CHAP3



「えーっと、本は全部運んだし、薬草の瓶も精製中の鉱石も鞄に入れた。忘れ物ないよね」

サマラは自分の勉強部屋を見回し、空っぽになった棚や引き出しを確認して頷く。
そして「あとは……」と呟くと勉強机の奥から『魔法の国の恋人 サマラ特性オリジナルファンブック』と表紙に書かれたノートを取り出し、「これだけは肌身離さず持っていかなくちゃね」と、手持ちの旅行鞄に大事にしまった。

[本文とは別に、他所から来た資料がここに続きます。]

(** * The packet transfer engine of the Tegra I2C driver

    A shallow embedding of [drivers/i2c/tegra_i2c.c]: the packet header
    builder, the three polling loops, the word transfer loop, the recovery
    path and the adapter entry points layered on them.

    The driver talks to the hardware through memory-mapped registers.  The
    hardware is a parameter of the model (a [device]: a state and the answers
    it gives to register reads); every register access, delay and clock or
    reset request of the driver is recorded as an [event], so that statements
    about "how many FIFO words" or "in which order" are statements about the
    list of events of a run. *)

From Stdlib Require Import ZArith List Lia Bool.
From Stdlib Require Strings.Byte.
Import ListNotations.
Local Open Scope Z_scope.

(** ** Machine integers *)

(** [u32] arithmetic wraps modulo 2^32. *)
Definition wrap32 (z : Z) : Z := z mod 2 ^ 32.

(** Conversion of a 32-bit pattern to [int] (two's complement). *)
Definition to_int (z : Z) : Z :=
  let u := wrap32 z in if u <? 2 ^ 31 then u else u - 2 ^ 32.

(** Unary minus on [int]. *)
Definition neg_int (z : Z) : Z := to_int (- z).

(** Modelled from the spec: the macro [DIV_ROUND_UP] comes from a common
    header that is not part of this file; the word count it yields is given
    as [ceil(len / 4)] for every length, which for a positive divisor is
    this quotient (taken on the integers, the sum not reduced modulo
    2^32). *)
Definition DIV_ROUND_UP (n d : Z) : Z := (n + d - 1) / d.

(** ** Bytes and the object representation of a [u32] *)

Definition byte : Type := Byte.byte.

Definition byte_val (b : byte) : Z := Z.of_N (Byte.to_N b).

Definition byte_of_Z (z : Z) : byte :=
  match Byte.of_N (Z.to_N (z mod 256)) with
  | Some b => b
  | None => Byte.x00
  end.

(** The four bytes of a word in memory order (the CPU is little-endian). *)
Definition u32_bytes (w : Z) : list byte :=
  [ byte_of_Z w; byte_of_Z (Z.shiftr w 8);
    byte_of_Z (Z.shiftr w 16); byte_of_Z (Z.shiftr w 24) ].

(** The word whose object representation starts with the given bytes. *)
Fixpoint u32_of_bytes (bs : list byte) : Z :=
  match bs with
  | [] => 0
  | b :: bs' => Z.lor (byte_val b) (Z.shiftl (u32_of_bytes bs') 8)
  end.

(** ** Memory *)

Definition memory := Z -> byte.
(** * The view-triggered animated counter of the landing pages

    Both pages of the repository ([src/app/page.tsx] and its sibling page)
    define the same React component [Counter]: a number that runs from 0 to
    the [end] prop once the element scrolls into view, driven by
    [requestAnimationFrame].  This development embeds that component and
    the small part of the browser it talks to (the frame-request queue, the
    intersection latch of [useInView], the number formatter) and proves the
    properties of its specification.

    JavaScript numbers are modelled with exact arithmetic: a finite number
    is a rational, and the three special values are kept so that division
    by zero behaves as in the language (it yields [NaN] or an infinity and
    never throws).  Rounding of binary64 and the sign of zero are not
    modelled. *)

From Stdlib Require Import ZArith QArith Qround Lqa Lia List String Ascii Bool.
From Stdlib Require Import Qabs Qminmax Sorted DecimalString.
Import ListNotations.

Local Open Scope string_scope.
Local Open Scope list_scope.
Local Open Scope Q_scope.

(** ** JavaScript numbers *)

Module JS.

Inductive num : Type :=
| Fin (q : Q)
| PInf
| NInf
| NaN.

Definition of_Z (z : Z) : num := Fin (inject_Z z).

(** [a - b] *)
Definition sub (a b : num) : num :=
  match a, b with
  | NaN, _ | _, NaN => NaN
  | Fin x, Fin y => Fin (x - y)
  | PInf, PInf | NInf, NInf => NaN
  | PInf, _ | _, NInf => PInf
  | NInf, _ | _, PInf => NInf
  end.

(** The infinity with the sign of [x * y], for [x] finite and [y] infinite
    of sign [pos]; [NaN] for [0 * Infinity]. *)
Definition signed_inf (x : Q) (pos : bool) : num :=
  match x ?= 0 with
  | Eq => NaN
  | Gt => if pos then PInf else NInf
  | Lt => if pos then NInf else PInf
  end.

(** [a * b] *)
Definition mul (a b : num) : num :=
  match a, b with
  | NaN, _ | _, NaN => NaN
  | Fin x, Fin y => Fin (x * y)
  | Fin x, PInf | PInf, Fin x => signed_inf x true
  | Fin x, NInf | NInf, Fin x => signed_inf x false
  | PInf, PInf | NInf, NInf => PInf
  | PInf, NInf | NInf, PInf => NInf
  end.

(** [a / b]: a zero divisor gives [NaN] for [0 / 0] and an infinity
    otherwise; nothing is raised. *)
Definition div (a b : num) : num :=
  match a, b with
  | NaN, _ | _, NaN => NaN
  | Fin x, Fin y =>
      match y ?= 0 with
      | Eq => signed_inf x true
      | _ => Fin (x / y)
      end
  | Fin _, _ => Fin 0
  | PInf, Fin y => match y ?= 0 with Lt => NInf | _ => PInf end
  | NInf, Fin y => match y ?= 0 with Lt => PInf | _ => NInf end
  | _, _ => NaN
  end.

(** [Math.min(a, b)] *)
Definition min (a b : num) : num :=
  match a, b with
  | NaN, _ | _, NaN => NaN
  | NInf, _ | _, NInf => NInf
  | PInf, y => y
  | x, PInf => x
  | Fin x, Fin y => match x ?= y with Gt => Fin y | _ => Fin x end
  end.

(** [Math.floor(a)] *)
Definition floor (a : num) : num :=
  match a with
  | Fin x => of_Z (Qfloor x)
  | _ => a
  end.

(** [a < b]; every comparison with [NaN] is false. *)
Definition lt (a b : num) : bool :=
  match a, b with
  | NaN, _ | _, NaN => false
  | Fin x, Fin y => match x ?= y with Lt => true | _ => false end
  | NInf, NInf | PInf, _ => false
  | NInf, _ | _, PInf => true
  | Fin _, NInf => false
  end.

End JS.

Import JS.

(** ** Props *)

(** [interface CounterProps { end: number; duration?: number; suffix?: string }].
    [end] is a keyword here, hence [end_]. *)
Record CounterProps : Type := {
  end_ : num;
  duration : option num;
  suffix : option string
}.

(** The defaults of the destructuring pattern
    [({ end, duration = 2, suffix = '' })]. *)
Definition duration_of (p : CounterProps) : num :=
  match duration p with
  | Some d => d
  | None => Fin 2
  end.

Definition suffix_of (p : CounterProps) : string :=
  match suffix p with
  | Some s => s
  | None => EmptyString
  end.

(** The divisor of [animate]: [duration * 1000], the run's length in
    milliseconds. *)
Definition durationMs (p : CounterProps) : num :=
  mul (duration_of p) (Fin 1000).

(** ** State of one mounted instance

    The React state ([count], [isInView]), the two [let] variables of the
    effect closure ([startTime], [animationFrame]; [None] is [undefined]),
    whether the last run of the effect returned its cleanup function, and
    the browser's queue of frame requests.  [writes] and [starts] are
    history variables: the values passed to [setCount], newest first, and
    the number of times the effect got past its guard and started a run. *)
Record Counter : Type := {
  count : num;
  isInView : bool;
  mounted : bool;
  startTime : option Q;
  animationFrame : option nat;
  cleanup : bool;
  raf_queue : list nat;
  raf_next : nat;
  writes : list num;
  starts : nat
}.

Definition set_count v (st : Counter) : Counter :=
  {| count := v; isInView := isInView st; mounted := mounted st;
     startTime := startTime st; animationFrame := animationFrame st;
     cleanup := cleanup st; raf_queue := raf_queue st;
     raf_next := raf_next st; writes := writes st; starts := starts st |}.

Definition set_isInView v (st : Counter) : Counter :=
  {| count := count st; isInView := v; mounted := mounted st;
     startTime := startTime st; animationFrame := animationFrame st;
     cleanup := cleanup st; raf_queue := raf_queue st;
     raf_next := raf_next st; writes := writes st; starts := starts st |}.

Definition set_mounted v (st : Counter) : Counter :=
  {| count := count st; isInView := isInView st; mounted := v;
     startTime := startTime st; animationFrame := animationFrame st;
     cleanup := cleanup st; raf_queue := raf_queue st;
     raf_next := raf_next st; writes := writes st; starts := starts st |}.

Definition set_startTime v (st : Counter) : Counter :=
  {| count := count st; isInView := isInView st; mounted := mounted st;
     startTime := v; animationFrame := animationFrame st;
     cleanup := cleanup st; raf_queue := raf_queue st;
     raf_next := raf_next st; writes := writes st; starts := starts st |}.

Definition set_animationFrame v (st : Counter) : Counter :=
  {| count := count st; isInView := isInView st; mounted := mounted st;
     startTime := startTime st; animationFrame := v;
     cleanup := cleanup st; raf_queue := raf_queue st;
     raf_next := raf_next st; writes := writes st; starts := starts st |}.

Definition set_cleanup v (st : Counter) : Counter :=
  {| count := count st; isInView := isInView st; mounted := mounted st;
     startTime := startTime st; animationFrame := animationFrame st;
     cleanup := v; raf_queue := raf_queue st;
     raf_next := raf_next st; writes := writes st; starts := starts st |}.

Definition set_raf v n (st : Counter) : Counter :=
  {| count := count st; isInView := isInView st; mounted := mounted st;
     startTime := startTime st; animationFrame := animationFrame st;
     cleanup := cleanup st; raf_queue := v;
     raf_next := n; writes := writes st; starts := starts st |}.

「しばらくこの部屋ともお別れかと思うとちょっぴり寂しいな。座学が嫌いで逃げ出してばっかりいたけど、ディーが帰ってきてからは私の魔法の知識を育んでくれた大切な場所だものね」

家具以外はガランとしてしまった部屋を見渡して、サマラは少しセンチメンタルな気分になった。
思い出の染みこんだ部屋にペコリと頭を下げて「今までありがとう、またね」と残し、サマラは部屋を出ていく。そして旅行鞄を手に小走りで向かった。
王都へ向かう馬車が待つ玄関へと――。



ディーがアリセルト邸へ帰ってきてから四ヶ月。
季節は秋から冬へと移り変わり、このアリアン州でも街が雪に覆われるようになっていた。